Barriers to mental health service use among hematopoietic SCT survivors.
Academic Article
Overview
abstract
This study examined barriers to mental health service use and the demographic, medical and psychosocial correlates of these barriers among hematopoietic SCT (HSCT) survivors. A sample of 253 HSCT survivors who were 1 to 3 years posttransplant completed measures of demographic, physical, psychological and social characteristics as well as a newly modified measure of barriers to mental health service use. Only 50% of distressed HSCT survivors had received mental health services. An exploratory factor analysis of the barriers to mental health service use scale yielded four factors: scheduling barriers, knowledge barriers, emotional barriers and illness-related barriers. Patients with higher social constraints (perceived problems discussing the illness experience with significant others) reported higher levels of all four types of barriers.
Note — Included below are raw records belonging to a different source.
(* ===== verification/Prelude.v ===== *)
(** * DiscoBSD for the RP2040: a verification development for the kernel

    ** The program

    DiscoBSD is a 2.11BSD kernel and userland for microcontrollers. The
    rp2040 port runs one user process at a time in a fixed window of RAM and
    swaps the others to a flash unit behind a compressed pool in RAM. The
    development models the kernel's own logic on that port, mostly
    [src/sys/kern] and [src/sys/arch/rp2040/rp2040], in C files of no
    third-party origin. The parts and how they call each other:

    - resource maps ([subr_rmap.c]) hand out block ranges of the swap unit;
      the swapper, exec and the evacuation below take and return them;
    - the compressed tier ([swapram.c]) stores swapped images in a pool of
      bytes ([swapram_pool.c]), expands them with the decoder
      ([hsx_decoder.c], which [hsx_stream.c] also uses for packed programs)
      and moves them to the swap unit when the pool is needed for a large
      process;
    - the clock interrupt ([kern_clock.c]) runs callouts, which time out
      sleeps; the scheduler ([kern_synch.c]) keeps the run queue and the
      sleep queues, and signals ([kern_sig.c], [kern_sig2.c]) stop, continue
      and interrupt processes through it;
    - character lists ([tty_subr.c]) queue terminal input and output;
    - the buffer cache ([ufs_bio.c]) keeps blocks of the devices in four
      buffers on free lists and puts processes to sleep on busy ones;
    - the file system keeps its free blocks in a list threaded through the
      blocks themselves ([ufs_alloc.c]), finds the blocks of a file through
      trees of indirect blocks ([ufs_bmap.c]), cuts files and keeps their
      inodes in a table ([ufs_inode.c]), writes to them ([sys_inode.c]) and
      changes their attributes ([ufs_fio.c], [ufs_syscalls.c]), all through
      the buffer cache;
    - descriptors ([kern_descrip.c]) share open files between processes, and
      credentials ([kern_prot.c], [kern_prot2.c], [ufs_fio.c]) decide what a
      process may do.

    ** The files

    - [Prelude]: outcomes of kernel code ([Ok], [Panic], [Fault]), array
      accesses, machine integers, shared arithmetic, hints and tactics.
    - [Rmap]: [malloc], [mfree], [malloc3_contiguous] and
      [malloc3_contiguous_next] on the descriptor array itself.
    - [SwapSpace]: the swap map of the ports, its sizing, the steps of the
      programs that use it, and the cursor kept over a reset.
    - [SwapPool]: the byte allocator of the pool.
    - [Hsx]: the decoder, the packed-stream loop and CRC-32, with a
      bit-level reference decoder.
    - [SwapRam]: images and spools in the pool, with the encoder as an
      interface ([Encoder], [EncoderSpec]) and an abstract store that the
      tier refines.
    - [SwapEvac]: evacuation to flash and the SMALL and LARGE epochs.
    - [Clock]: callouts, [softclock], [hardclock] and the tick conversions.
    - [Clist]: the block lists of characters, with the free list and the
      pointer arithmetic on block addresses.
    - [Descrip]: the open-file table, descriptor operations, and their use by
      open, pipe, fork, exec and exit, with file operations as an interface.
    - [Cred]: user and group identities, groups and file access.
    - [Sched]: the run queue, sleep queues, priorities, sleeping, waking,
      switching and the once-a-second pass.
    - [Signal]: posting and taking signals on top of [Sched]: [psignal],
      [kill], [issignal] and [CURSIG].
    - [Sigcall]: the signal system calls, delivery, signal frames and what a
      fault, fork, exec and exit do to signals, as events with an invariant.
    - [Sigsleep]: [tsleep] with the real [CURSIG], and the loop of [sigwait].
    - [Sleepstop]: every [tsleep] with that [CURSIG] keeps the queues, or is
      the panic that [Sigsleep] shows.
    - [Schedproc]: the machine that puts [Sched], [Signal], [Sigcall] and
      [Clock] together: the swapper ([vm_sched.c], [vm_swap.c]), [newproc],
      [exit] and [wait1], [selwakeup], [ptrace] and the rest of what changes
      the process table and its queues, as events from boot on.
    - [Sigframe]: what [sendsig] stores and [sigreturn] takes back.

    - [Bufqueue]: the linked lists of free buffers, on their links.
    - [Bufcache]: every operation of [ufs_bio.c] on headers, links and blocks,
      with the block drivers as the interface [Disk].
    - [Bufproc]: processes that share the cache, sleep in it and are woken.
    - [Bufdev]: the cache as a [BufDev] that meets [BufSpec] on a device that
      does not fail, so that the file-system theorems hold on it.
    - [Fsalloc]: the buffer cache as an interface ([BufDev], [BufSpec]), the
      superblock, [balloc] and [free].
    - [Fsmap]: [bmap], and the trees of blocks a file stands for.
    - [Fstrunc]: [itrunc], [indirtrunc], [iupdat].
    - [Frdwr]: the write path of [rwip] for regular files, and the bytes of a
      file.
    - [Icache]: the inode table ([ihinit], [iget], [igrab], [irele], [iput],
      [iflush]), with its free list on the links, and [ifree]; in the layout of
      the kernels with two mounts (PICOCALC).
    - [Icacheproc]: processes that share the table, sleep on locked inodes and
      are woken.
    - [Finode]: inodes in their blocks on the device: written, read, released.
    - [Fattr]: [ufs_setattr], [chmod1] and [chown1], with the credentials of
      [Cred].
    - [Ialloc]: [ialloc], and the scan that refills the list of free inodes.
    - [Fstidy]: what a whole file system holds, in core and on the device, the
      invariant [tidy_but] of it, and the operations of the table and [ialloc]
      that keep it.
    - [Fsclient]: system calls as requests of a client, and the invariant over
      any sequence of them.

    ** How code becomes definitions

    State is passed explicitly; a handler returns [Ok] of its results and
    the new state, [Panic] for a call of [panic], and [Fault] for an access
    outside an object, so a theorem that an operation returns [Ok] is a
    statement of memory safety as well. Integers are [Z] with every
    truncation written ([u32], [u16], [u8], [trunc fw] for the fields of a
    resource map, 16 bits on the rp2040). Pointers into an array are
    indices; a shared array is one list that the operations thread. Loops
    that are not structural take fuel: the length of the array walked, the
    bytes of room (the decoder), the bytes of input plus three
    (the encoder), the number of processes plus one ([wakeup]), of bits
    of a signal word plus one ([issignal], [execsigs]) or of its bits
    ([ffs]), the free numbers of the superblock ([balloc], [ialloc]), the bytes left
    (a write), the blocks of inodes (the scan of [ialloc], which refills its
    list once), the mounts ([iget]), the number of buffers plus one
    (the loops of the buffer cache); the theorems show that the fuel is enough, because
    running out is [Fault]. A context switch ends an operation, and what
    follows the sleep is an operation of its own.

    ** What the theorems show

    - Resource maps and swap space: first fit and next fit take one free run
      and nothing else and fail only when no run is large enough; freeing
      coalesces; freeing undoes allocating; with at most 27 live runs no
      space is ever lost, which is the argument for SMAPSIZ; the unit is
      always partitioned and no two live runs share an erase sector.
    - The pool and the tier: allocation and release of the pool; the tier
      refines a plain store for any client within its rights, so an image
      comes back byte for byte; evacuation is all or none; the pool and a
      large process never own the pool's bytes together; a request for the
      LARGE window is answered.
    - The decoder: it computes the reference decoding on every input, inside
      its buffers; the CRC is the bitwise one.
    - The clock: a callout fires at its tick and not before; [softclock]
      terminates and runs exactly what is due; time advances exactly.
    - Character lists: they refine byte queues; moving between lists loses
      nothing; the free list holds every block.
    - Descriptors: the reference counts of the open-file table are the
      number of descriptors over any run of system calls by any processes.
    - Credentials: identities stay within the ones a process was given
      unless it is root; group sets; file access.
    - Scheduling: [wakeup] wakes the sleepers of its channel, those on
      [runout] just when it tells the swapper, and nobody else; [swtch] picks
      the best. Over any run of the machine of [Schedproc] from boot, with
      signals, timeouts, swapping, fork and exit, every process is on the
      queue its state says, so that none is lost, and every next event
      returns, but for one kind of sleep that can panic in [wakeup].
    - Signals: the words [psignal] consults always agree with the actions a
      process set, SIGKILL and SIGSTOP are never held, caught or ignored,
      and posting a signal keeps the scheduler's queues. [issignal] takes the lowest signal
      that matters; SIGKILL cannot be escaped; a handled signal gives back
      registers and mask; an interrupted sleep leaves the queues alone.

    - The buffer cache: it is transparent, and a flush leaves the device as
      the readers saw it; with failing transfers a flush returns 0 only if
      nothing was dropped; with any number of processes the lists and the
      holders partition the buffers and no wakeup is lost; one block has one
      buffer, except after a sleep inside [getnewbuf].
    - The file system: the free list is a stack of block numbers, whatever
      its chunks; [bmap] reads and extends the map of a file and nothing
      else; [itrunc] cuts it at the new length and loses or doubles no
      block, with no more buffers than the machine has. A write puts its
      bytes where it should and changes no other byte of the file or of the
      device. Processes that share the inode table lose neither references
      nor wakeups and never have an inode in two slots. A caller that is not
      root changes attributes within its rights only; the size and times are
      checked in part by the calls above [ufs_setattr], so the statement is of
      both. The refill of [ialloc]
      lists free inodes, and [ialloc] gives one if there is one. Over any
      sequence of lookups, releases, files made, written, cut, linked and
      unlinked, a tidy file system stays tidy: every block is in one file or
      free once, no other file changes, and deleted files give back their
      blocks and their inode.

    Some theorems state what the code does where it is not what it means to
    do; the manifest lists them as findings.

    ** Assumptions

    Named hypotheses stand for code that is not modelled: the vendored
    heatshrink encoder ([EncoderSpec]: its output decodes to its input and
    fits the documented worst case), the file operations behind a descriptor
    ([FileOps]), the block drivers ([Disk], which finish a transfer before they
    return, with [DiskSpec] and [DiskFine] for what they store), the buffer
    cache without transfer errors under the file system ([BufSpec], met by
    [Bufdev]), transfers of the swap unit that do not fail, and callers
    that keep to their rights (each theorem states which). For the machine of
    [Schedproc] these are the guards of [machine_allowed]: only the swapper
    waits on [runout], a sleep with a timeout finds a free callout, what is
    swapped in or off is not in memory, [newproc] finds the parent as it left
    it, the process table stays a tree under [newproc], [exit] and [wait], and
    a process that exits is on its hash chain and is not process 1. Interrupts are
    not interleaved inside an operation that runs at raised priority; the
    sleeps inside a turn of the swapper are not interleaved.

    ** Not modelled

    The userland ([bin], [usr.bin], [usr.sbin], [lib], [games], [libexec]),
    the vendored STM32 HAL and heatshrink sources, board drivers and USB
    (hardware registers), assembly, boot and the reporting of faults, and the tools,
    tests and documents. Of the kernel: path lookup, directories and
    their entries ([ufs_namei.c], [direnter], and with them the calls of
    [ufs_syscalls.c] above the inode), the name cache, mounting; reading of
    files (the read-ahead is not in [BufDev]), synchronous writes, devices and
    advisory locks ([sys_inode.c]); a failed write inside [bmap] with
    B_SYNC; the terminal driver above character lists ([tty.c]),
    executable formats, the memory of processes, [vfork], the search for a
    pid in [newproc], core images, the requests of [ptrace] (what the tracer
    does to a signal is an argument), time and resource system calls beyond
    [nice] and the real-time timer, the meters of virtual memory, sysctl, and
    the interpreter of the console. The counters of [hardclock] are unbounded
    integers. The inode table is that of kernels with two mounts, without the
    panic of SINGLE_UFS_ROOT; the swap unit is not in PSRAM. Directories are long-running loops over user names and
    device blocks with state in [struct nameidata]; they are the part that
    would come next. *)
From stdpp Require Export base option list sets strings.
From Stdlib Require Export ZArith Lia.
General distress and transplant-related posttraumatic stress symptoms were positively associated with emotional, knowledge and illness-related barriers to mental health service use, whereas physical and functional well-being were inversely associated with these barriers. Having more knowledge barriers and more emotional barriers predicted a lower likelihood of receiving mental health services, as did lower levels of education and general distress. Results suggest that a significant number of HSCT survivors may benefit from education about mental health services that is tailored to individual barriers.